##### SOURCE DATA

(* ===== verification/RBHash.v ===== *)
(** The red-black tree behind the hash map: [rbtree.h] on a store of nodes, each
    carrying a hash map entry, satisfies the interface the hash map is proved
    against. *)
From stdpp Require Import base gmap list fin_maps infinite.
From Stdlib Require Import ZArith Lia Sorting.Sorted.
From S2P Require Import Prelude HashMap RBTree RBRep RBInsert RBSearch RBErase RBRange RBMorris.

Open Scope Z_scope.
Open Scope c_scope.

(** * The nodes of a region *)

(** A region: the root, the store of its nodes, and the entry around each node
    ([struct hashmap_node] embeds the [rb_node]). *)
Record rb_region : Type := RbRegion { g_root : rb_root; g_heap : heap; g_entry : gmap Z hnode }.

Definition entry (m : gmap Z hnode) (a : Z) : hnode := default (HNode 0 []) (m !! a).

(** The comparator on nodes: [RB_CONTAINER_OF] and the comparison of entries. *)
Definition cmp_at (cmp : hnode -> hnode -> Z) (m : gmap Z hnode) (a b : Z) : Z := cmp (entry m a) (entry m b).

#[export] Instance cmp_at_good cmp m `{!GoodCmp cmp} : GoodCmp (cmp_at cmp m).
Proof.
  split; unfold cmp_at; intros; [apply cmp_anti|]. eapply cmp_le_trans; eauto.
Qed.

(** An address not in use: what the allocator returns for a new node, or the
    address of a local node. *)
Definition new_addr (h : heap) : Z := fresh ({[0]} ∪ dom h).

(** The node whose entry is [x]. *)
Definition node_of (g : rb_region) (L : list Z) (x : hnode) : Z :=
  default 0 (snd <$> list_find (fun a => entry (g_entry g) a = x) L).

(** [rb_first], then [rb_next] until NULL. *)
Definition walk_nodes (g : rb_region) : list Z :=
  match rb_snapshot_range (fun _ _ => 0) (g_root g) (g_heap g) 0 0 (Z.of_nat (size (g_heap g))) with
  | Ok L => L
  | _ => []
  end.

#[export] Instance rb_region_ops : TreeOps rb_region := {|
  HashMap.rb_root_init := RbRegion RBTree.rb_root_init ∅ ∅;
  HashMap.rb_search cmp g k :=
    let proxy := new_addr (g_heap g) in
    match RBTree.rb_search (cmp_at cmp (<[proxy := k]> (g_entry g))) (g_root g) (g_heap g) proxy with
    | Ok (x, r, h) => (if x =? 0 then None else Some (entry (g_entry g) x), RbRegion r h (g_entry g))
    | _ => (None, g)
    end;
  HashMap.rb_insert cmp g n :=
    let a := new_addr (g_heap g) in
    let m := <[a := n]> (g_entry g) in
    match RBTree.rb_insert (cmp_at cmp m) (g_root g) (<[a := RbNode 0 0 0 0 0 0 0]> (g_heap g)) a with
    | Ok (r, h) => RbRegion r h m
    | _ => g
    end;
  HashMap.rb_erase g x :=
    match RBTree.rb_erase (g_root g) (g_heap g) (node_of g (walk_nodes g) x) with
    | Ok (r, h) => RbRegion r h (g_entry g)
    | _ => g
    end;
  HashMap.rb_set_item g x it :=
    RbRegion (g_root g) (g_heap g) (<[node_of g (walk_nodes g) x := HNode (n_hash x) it]> (g_entry g));
  HashMap.rb_inorder g := entry (g_entry g) <$> walk_nodes g;
  HashMap.rb_postorder g :=
    match rb_postorder_iter (new_addr (g_heap g)) (g_root g) (g_heap g) log_visit [] with
    | Ok (_, L) => entry (g_entry g) <$> L
    | _ => []
    end
|}.

(** * What holds of a region *)

Definition region_ok (cmp : hnode -> hnode -> Z) (g : rb_region) : Prop :=
  exists L, rb_ok (cmp_at cmp (g_entry g)) (g_root g) (g_heap g) L.

Lemma new_addr_spec h : new_addr h <> 0 /\ h !! new_addr h = None.
Proof.
  pose proof (is_fresh ({[0]} ∪ dom h)) as Hf. fold (new_addr h) in Hf. split; [set_solver|].
  apply not_elem_of_dom. set_solver.
Qed.

Lemma rb_ok_ext cmp cmp' r h L : (forall a b, a ∈ L -> b ∈ L -> cmp a b <= 0 -> cmp' a b <= 0) ->
  rb_ok cmp r h L -> rb_ok cmp' r h L.
Proof.
  intros Hc (t & Hr & Hrb & HL & Ho & H). exists t. split; [exact Hr|]. split; [exact Hrb|]. split; [exact HL|]. split; [|exact H].
  clear -Hc Ho. induction Ho as [|a L Ho IH Hf]; constructor.
  - apply IH. intros x y Hx Hy. apply Hc; now right.
  - apply Forall_forall. intros y Hy. rewrite Forall_forall in Hf. apply Hc; [left|now right|now apply Hf].
Qed.

Lemma rb_ok_dom cmp r h L a : rb_ok cmp r h L -> a ∈ L -> is_Some (h !! a).
Proof. intros (t & Hr & _ & <- & _) Ha. destruct (ok_lookup _ _ _ _ Hr Ha). eauto. Qed.

Lemma new_addr_out cmp r h L : rb_ok cmp r h L -> new_addr h ∉ L.
Proof. intros Hok Hin. destruct (rb_ok_dom _ _ _ _ _ Hok Hin). pose proof (proj2 (new_addr_spec h)). congruence. Qed.

#[local] Instance zero_good : GoodCmp (fun _ _ : Z => 0).
Proof. split; intros; lia. Qed.

Lemma walk_nodes_ok cmp g L : rb_ok cmp (g_root g) (g_heap g) L -> walk_nodes g = L.
Proof.
  intros Hok. unfold walk_nodes.
  assert (Hok0 : rb_ok (fun _ _ => 0) (g_root g) (g_heap g) L) by (apply (rb_ok_ext cmp); [lia|exact Hok]).
  rewrite (rb_snapshot_range_ok (fun _ _ => 0) _ _ L 0 0) by (auto; lia). rewrite Nat2Z.id.
  assert (HL : List.filter (in_range (fun _ _ => 0) 0 0) L = L) by (clear; induction L; simpl; congruence).
  rewrite HL. apply take_ge. destruct Hok as (t & Hr & _ & <- & _). apply (rep_size _ _ _ Hr).
Qed.

Lemma node_of_ok g (L : list Z) x : x ∈ entry (g_entry g) <$> L -> node_of g L x ∈ L /\ entry (g_entry g) (node_of g L x) = x.
Proof.
  intros Hx. apply list_elem_of_fmap in Hx as (a & -> & Ha). unfold node_of.
  destruct (list_find (fun b => entry (g_entry g) b = entry (g_entry g) a) L) as [[i b]|] eqn:Ef; simpl.
  - apply list_find_Some in Ef as (Hb & He & _). split; [eapply list_elem_of_lookup_2; eauto|exact He].
  - apply list_find_None in Ef. rewrite Forall_forall in Ef. now destruct (Ef a Ha).
Qed.

(** Entries at other addresses do not matter. *)
Lemma entry_other m a n (L : list Z) : a ∉ L -> entry (<[a := n]> m) <$> L = entry m <$> L.
Proof.
  intros Ha. apply list_fmap_ext. intros i x Hx. apply list_elem_of_lookup_2 in Hx. unfold entry.
  rewrite lookup_insert_ne; [reflexivity|]. set_solver.
Qed.

Lemma cmp_at_other cmp m a n r h L : a ∉ L -> rb_ok (cmp_at cmp m) r h L -> rb_ok (cmp_at cmp (<[a := n]> m)) r h L.
Proof.
  intros Ha. apply rb_ok_ext. intros x y Hx Hy. unfold cmp_at, entry.
  rewrite !lookup_insert_ne by set_solver. auto.
Qed.

(** * The laws *)

Section Laws.
Context (cmp : hnode -> hnode -> Z) `{!GoodCmp cmp}.

Lemma region_search_ok g k r g' : region_ok cmp g -> HashMap.rb_search cmp g k = (r, g') ->
  region_ok cmp g' /\ HashMap.rb_inorder g' = HashMap.rb_inorder g /\
  match r with
  | Some x => x ∈ HashMap.rb_inorder g /\ cmp k x = 0
  | None => forall x, x ∈ HashMap.rb_inorder g -> cmp k x <> 0
  end.
Proof.
  intros [L Hok]. pose proof (new_addr_out _ _ _ _ Hok) as Hout. simpl. set (a := new_addr (g_heap g)) in *.
  assert (Hok' : rb_ok (cmp_at cmp (<[a := k]> (g_entry g))) (g_root g) (g_heap g) L) by now apply cmp_at_other.
  destruct (rb_search_ok (cmp_at cmp (<[a := k]> (g_entry g))) _ _ L a Hok') as (x & r1 & h1 & -> & Hf & Hok1);
    [apply new_addr_spec|]. intros [= <- <-].
  assert (Hok1' : rb_ok (cmp_at cmp (g_entry g)) r1 h1 L).
  { revert Hok1. apply rb_ok_ext. intros y z Hy Hz. unfold cmp_at, entry. rewrite !lookup_insert_ne by set_solver. auto. }
  split; [now exists L|]. rewrite (walk_nodes_ok _ g L Hok), (walk_nodes_ok _ (RbRegion r1 h1 (g_entry g)) L Hok1').
  split; [reflexivity|].
  assert (Hcmp : forall y, y ∈ L -> cmp_at cmp (<[a := k]> (g_entry g)) a y = cmp k (entry (g_entry g) y)).
  { intros y Hy. unfold cmp_at, entry. rewrite lookup_insert_eq, lookup_insert_ne by set_solver. reflexivity. }
  destruct Hf as [(Hx & Hx0 & Hc)|(-> & Hno)].
  - rewrite (proj2 (Z.eqb_neq _ _) Hx0). split; [|now rewrite <- Hcmp]. apply list_elem_of_fmap. eauto.
  - intros y Hy. apply list_elem_of_fmap in Hy as (b & -> & Hb). rewrite <- Hcmp by exact Hb. now apply Hno.
Qed.

Lemma region_insert_ok g n : region_ok cmp g ->
  region_ok cmp (HashMap.rb_insert cmp g n) /\
  HashMap.rb_inorder (HashMap.rb_insert cmp g n) ≡ₚ n :: HashMap.rb_inorder g.
Proof.
  intros [L Hok]. pose proof (new_addr_out _ _ _ _ Hok) as Hout. pose proof (new_addr_spec (g_heap g)) as [Ha0 Hnone].
  simpl. set (a := new_addr (g_heap g)) in *. set (nd := RbNode 0 0 0 0 0 0 0).
  assert (Hok' : rb_ok (cmp_at cmp (<[a := n]> (g_entry g))) (g_root g) (<[a := nd]> (g_heap g)) L).
  { apply (rb_ok_outside _ _ (g_heap g) _ _ a); [intros x Hx; apply lookup_insert_ne; set_solver|exact Hout|].
    now apply cmp_at_other. }
  destruct (rb_insert_ok (cmp_at cmp (<[a := n]> (g_entry g))) _ _ L a Hok' Ha0) as (r1 & h1 & L1 & -> & Hok1 & Hins & _);
    [rewrite lookup_insert_eq; eauto|exact Hout|]. apply inserted_perm in Hins.
  split; [now exists L1|]. rewrite (walk_nodes_ok _ g L Hok), (walk_nodes_ok _ (RbRegion r1 h1 _) L1 Hok1).
  cbn [g_entry]. rewrite Hins. cbn [fmap list_fmap]. rewrite entry_other by exact Hout.
  unfold entry at 1. now rewrite lookup_insert_eq.
Qed.

Lemma region_erase_ok g x : region_ok cmp g -> x ∈ HashMap.rb_inorder g ->
  region_ok cmp (HashMap.rb_erase g x) /\ HashMap.rb_inorder g ≡ₚ x :: HashMap.rb_inorder (HashMap.rb_erase g x).
Proof.
  intros [L Hok]. simpl. rewrite (walk_nodes_ok _ g L Hok). intros Hx. destruct (node_of_ok _ _ _ Hx) as [Hin He].
  destruct (rb_erase_ok (cmp_at cmp (g_entry g)) _ _ L _ Hok Hin) as (r1 & h1 & L1 & -> & Hok1 & Hrem & _).
  apply removed_perm in Hrem. split; [now exists L1|]. rewrite (walk_nodes_ok _ (RbRegion r1 h1 _) L1 Hok1).
  cbn [g_entry]. rewrite Hrem at 1. cbn [fmap list_fmap]. now rewrite He.
Qed.

Lemma region_set_item_ok g x it : region_ok cmp g -> x ∈ HashMap.rb_inorder g -> cmp (HNode (n_hash x) it) x = 0 ->
  region_ok cmp (HashMap.rb_set_item g x it) /\
  exists rest, HashMap.rb_inorder g ≡ₚ x :: rest /\
    HashMap.rb_inorder (HashMap.rb_set_item g x it) ≡ₚ HNode (n_hash x) it :: rest.
Proof.
  intros [L Hok]. simpl. rewrite (walk_nodes_ok _ g L Hok). intros Hx Hc. destruct (node_of_ok _ _ _ Hx) as [Hin He].
  set (a := node_of g L x) in *. set (y := HNode (n_hash x) it) in *.
  assert (Hok' : rb_ok (cmp_at cmp (<[a := y]> (g_entry g))) (g_root g) (g_heap g) L).
  { revert Hok. apply rb_ok_ext. intros b c _ _. unfold cmp_at. pose proof (cmp_sym cmp _ _ Hc) as Hc'.
    assert (Hy : forall b, cmp (entry (<[a := y]> (g_entry g)) b) (entry (g_entry g) b) <= 0 /\
      cmp (entry (g_entry g) b) (entry (<[a := y]> (g_entry g)) b) <= 0).
    { intros z. unfold entry. destruct (decide (a = z)) as [<-|Hne].
      - rewrite lookup_insert_eq. fold (entry (g_entry g) a). rewrite He. simpl. lia.
      - rewrite lookup_insert_ne by exact Hne. pose proof (cmp_refl cmp (entry (g_entry g) z)). unfold entry in *. lia. }
    intros Hbc. apply (cmp_le_trans (cmp:=cmp) _ (entry (g_entry g) b)); [apply Hy|].
    apply (cmp_le_trans (cmp:=cmp) _ (entry (g_entry g) c)); [exact Hbc|apply Hy]. }
  split; [now exists L|]. rewrite (walk_nodes_ok _ (RbRegion _ _ _) L Hok'). cbn [g_entry].
  apply elem_of_Permutation in Hin as [L0 HL]. exists (entry (g_entry g) <$> L0).
  assert (Hni : a ∉ L0).
  { destruct Hok as (t & (_ & _ & Hnd) & _ & <- & _). rewrite HL in Hnd. now apply NoDup_cons in Hnd as [? _]. }
  rewrite HL. cbn [fmap list_fmap]. rewrite He. split; [reflexivity|]. rewrite entry_other by exact Hni.
  unfold entry at 1. now rewrite lookup_insert_eq.
Qed.

Lemma region_postorder_ok g : region_ok cmp g -> HashMap.rb_postorder g ≡ₚ HashMap.rb_inorder g.
Proof.
  intros [L Hok]. simpl. rewrite (walk_nodes_ok _ g L Hok). destruct Hok as (t & Hr & _ & <- & _).
  destruct (new_addr_spec (g_heap g)) as [H1 H2].
  rewrite (rb_postorder_iter_ok log_visit (fun a u => u ++ [a]) _ _ _ t [] Hr H1 H2).
  assert (Hs : forall l u, seen (fun a u => u ++ [a]) u l = u ++ l).
  { induction l as [|a l IH]; intros u; simpl; [now rewrite app_nil_r|]. unfold seen in *. simpl. rewrite IH. now rewrite <- app_assoc. }
  rewrite Hs. simpl. now rewrite postorder_perm.
Qed.
End Laws.

Lemma region_init_ok cmp : region_ok cmp HashMap.rb_root_init.
Proof.
  exists []. exists E. simpl. split; [split; [exact I|split; [reflexivity|constructor]]|].
  split; [exists O; constructor|]. split; [reflexivity|]. split; [constructor|]. split; [reflexivity|]. split; [now left|].
  repeat split.
Qed.

(** The pointer tree is an implementation of the interface of the hash map. *)
#[export] Instance rb_region_laws : TreeLaws rb_region := {|
  HashMap.tree_ok := region_ok;
  HashMap.init_ok := region_init_ok;
  HashMap.init_empty := eq_refl;
  HashMap.search_ok cmp t k r t' H := region_search_ok cmp t k r t';
  HashMap.insert_ok cmp t n H Hok _ := region_insert_ok cmp t n Hok;
  HashMap.erase_ok cmp t x H := region_erase_ok cmp t x;
  HashMap.set_item_ok cmp t x it H := region_set_item_ok cmp t x it;
  HashMap.postorder_ok cmp t := region_postorder_ok cmp t
|}.

(** * The hash map on red-black trees *)

(** C35: on the red-black trees of [rbtree.h], an item stored by [hashmap_set] is
    what [hashmap_get] returns for every equal key, and every other key keeps its
    item, across any growing of the table and also when the growth was refused for
    lack of memory.  The one exception: the key was not there, no node was kept
    back for reuse, and the last answer of [kmalloc], the one for the node, was
    NULL; then every key keeps what it had. *)
Theorem hashmap_rbtree_roundtrip (f : list Z -> list Z -> Z) `{!GoodCmp f} (h : list Z -> Z -> Z -> Z) (s0 s1 : Z)
    (m : hashmap rb_region) (item : list Z) (al : alloc) :
  (forall a b, f a b = 0 -> h a s0 s1 = h b s0 s1) -> hm_ok f h s0 s1 m ->
  exists r m1 al1 bs, hashmap_set m item al = Ok (r, m1, al1) /\ used al bs al1 /\
    forall key, exists m2, hm_ok f h s0 s1 m2 /\
      hashmap_get m1 key = Ok (if (f key item =? 0) && negb (bool_decide (no_node f m item bs)) then Some item else hm_lookup f m key, m2).
Proof.
  intros Hc Hm. pose proof (hashmap_set_ok f h s0 s1 Hc m item al Hm) as Hs.
  apply wp_ex in Hs as ([[r m1] al1] & E1 & _ & Hm1 & bs & U & _ & Hu). exists r, m1, al1, bs. split; [exact E1|]. split; [exact U|]. intros key.
  pose proof (hashmap_get_ok f h s0 s1 Hc m1 key Hm1) as Hg. apply wp_ex in Hg as ([x m2] & E2 & -> & Hm2 & _). exists m2. split; [exact Hm2|]. rewrite E2. do 2 f_equal.
  destruct Hu as [[Hn Hu]|[Hn Hu]]; rewrite (Hu key); [rewrite bool_decide_eq_false_2 by exact Hn; now rewrite andb_true_r|rewrite bool_decide_eq_true_2 by exact Hn; now rewrite andb_false_r].
Qed.

(** A new map of 16 red-black trees. *)
Definition ex_rb : hashmap rb_region :=
  HashMap 2 15 0 (lf_threshold 16 (PCT_TO_LF 60)) (lf_threshold 16 SHRINK_LF) (new_regions 16)
    ex_hash (Some ex_cmp) 16 16 [] 0 [] true 0 0 60 1 false.

Lemma ex_rb_ok : hm_ok ex_cmp ex_hash 0 0 ex_rb.
Proof.
  pose proof (hashmap_new_ok (T:=rb_region) ex_cmp ex_hash 0 0 2 16 true [] ltac:(lia) ltac:(lia)) as H.
  change (hashmap_new 2 16 0 0 ex_hash (Some ex_cmp) true []) with (Ok (Some ex_rb, [] : alloc)) in H.
  destruct H as [_ H]. apply (H ex_rb eq_refl).
Qed.

Lemma hashmap_rbtree_roundtrip_witness : hm_ok ex_cmp ex_hash 0 0 ex_rb /\
  exists r m1 al1, hashmap_set ex_rb [5; 1] [true] = Ok (r, m1, al1) /\ exists m2, hashmap_get m1 [5; 0] = Ok (Some [5; 1], m2) /\ hm_ok ex_cmp ex_hash 0 0 m2.
Proof.
  split; [exact ex_rb_ok|]. destruct (hashmap_rbtree_roundtrip ex_cmp ex_hash 0 0 ex_rb [5; 1] [true] ex_compat ex_rb_ok) as (r & m1 & al1 & bs & E & U & Hk).
  exists r, m1, al1. split; [exact E|]. destruct (Hk [5; 0]) as (m2 & Hm2 & E2). exists m2. split; [|exact Hm2]. rewrite E2.
  assert (Ea : (let* (_, _, al) := hashmap_set ex_rb [5; 1] [true] in Ok al) = Ok []) by (vm_compute; reflexivity). rewrite E in Ea. injection Ea as ->.
  rewrite bool_decide_eq_false_2; [reflexivity|]. intros (_ & _ & Hl). destruct bs as [|b bs]; [discriminate|]. destruct U as (al2 & Ek & U). injection Ek as <- <-.
  revert Hl U. clear. change (last (true :: bs) = Some false -> used [] bs [] -> False). assert (Hall : used [] bs [] -> Forall (eq true) bs) by (induction bs as [|b bs IH]; intros U; [constructor|]; destruct U as (al & [= <- <-] & U); constructor; auto).
  intros Hl U. apply last_Some_elem_of in Hl. apply elem_of_cons in Hl as [?|Hl]; [discriminate|]. now apply (proj1 (Forall_forall _ _) (Hall U)) in Hl.
Defined.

##########

■ **WHAT TO DO**
Copy exactly the stretch of data above from the line with "assert (Hy : forall" through the line with "assert (Hs : forall", and omit all other lines.

■ **RESULT FOR THIS EXERCISE**
    assert (Hy : forall b, cmp (entry (<[a := y]> (g_entry g)) b) (entry (g_entry g) b) <= 0 /\
      cmp (entry (g_entry g) b) (entry (<[a := y]> (g_entry g)) b) <= 0).
    { intros z. unfold entry. destruct (decide (a = z)) as [<-|Hne].
      - rewrite lookup_insert_eq. fold (entry (g_entry g) a). rewrite He. simpl. lia.
      - rewrite lookup_insert_ne by exact Hne. pose proof (cmp_refl cmp (entry (g_entry g) z)). unfold entry in *. lia. }
    intros Hbc. apply (cmp_le_trans (cmp:=cmp) _ (entry (g_entry g) b)); [apply Hy|].
    apply (cmp_le_trans (cmp:=cmp) _ (entry (g_entry g) c)); [exact Hbc|apply Hy]. }
  split; [now exists L|]. rewrite (walk_nodes_ok _ (RbRegion _ _ _) L Hok'). cbn [g_entry].
  apply elem_of_Permutation in Hin as [L0 HL]. exists (entry (g_entry g) <$> L0).
  assert (Hni : a ∉ L0).
  { destruct Hok as (t & (_ & _ & Hnd) & _ & <- & _). rewrite HL in Hnd. now apply NoDup_cons in Hnd as [? _]. }
  rewrite HL. cbn [fmap list_fmap]. rewrite He. split; [reflexivity|]. rewrite entry_other by exact Hni.
  unfold entry at 1. now rewrite lookup_insert_eq.
Qed.

Lemma region_postorder_ok g : region_ok cmp g -> HashMap.rb_postorder g ≡ₚ HashMap.rb_inorder g.
Proof.
  intros [L Hok]. simpl. rewrite (walk_nodes_ok _ g L Hok). destruct Hok as (t & Hr & _ & <- & _).
  destruct (new_addr_spec (g_heap g)) as [H1 H2].
  rewrite (rb_postorder_iter_ok log_visit (fun a u => u ++ [a]) _ _ _ t [] Hr H1 H2).
  assert (Hs : forall l u, seen (fun a u => u ++ [a]) u l = u ++ l).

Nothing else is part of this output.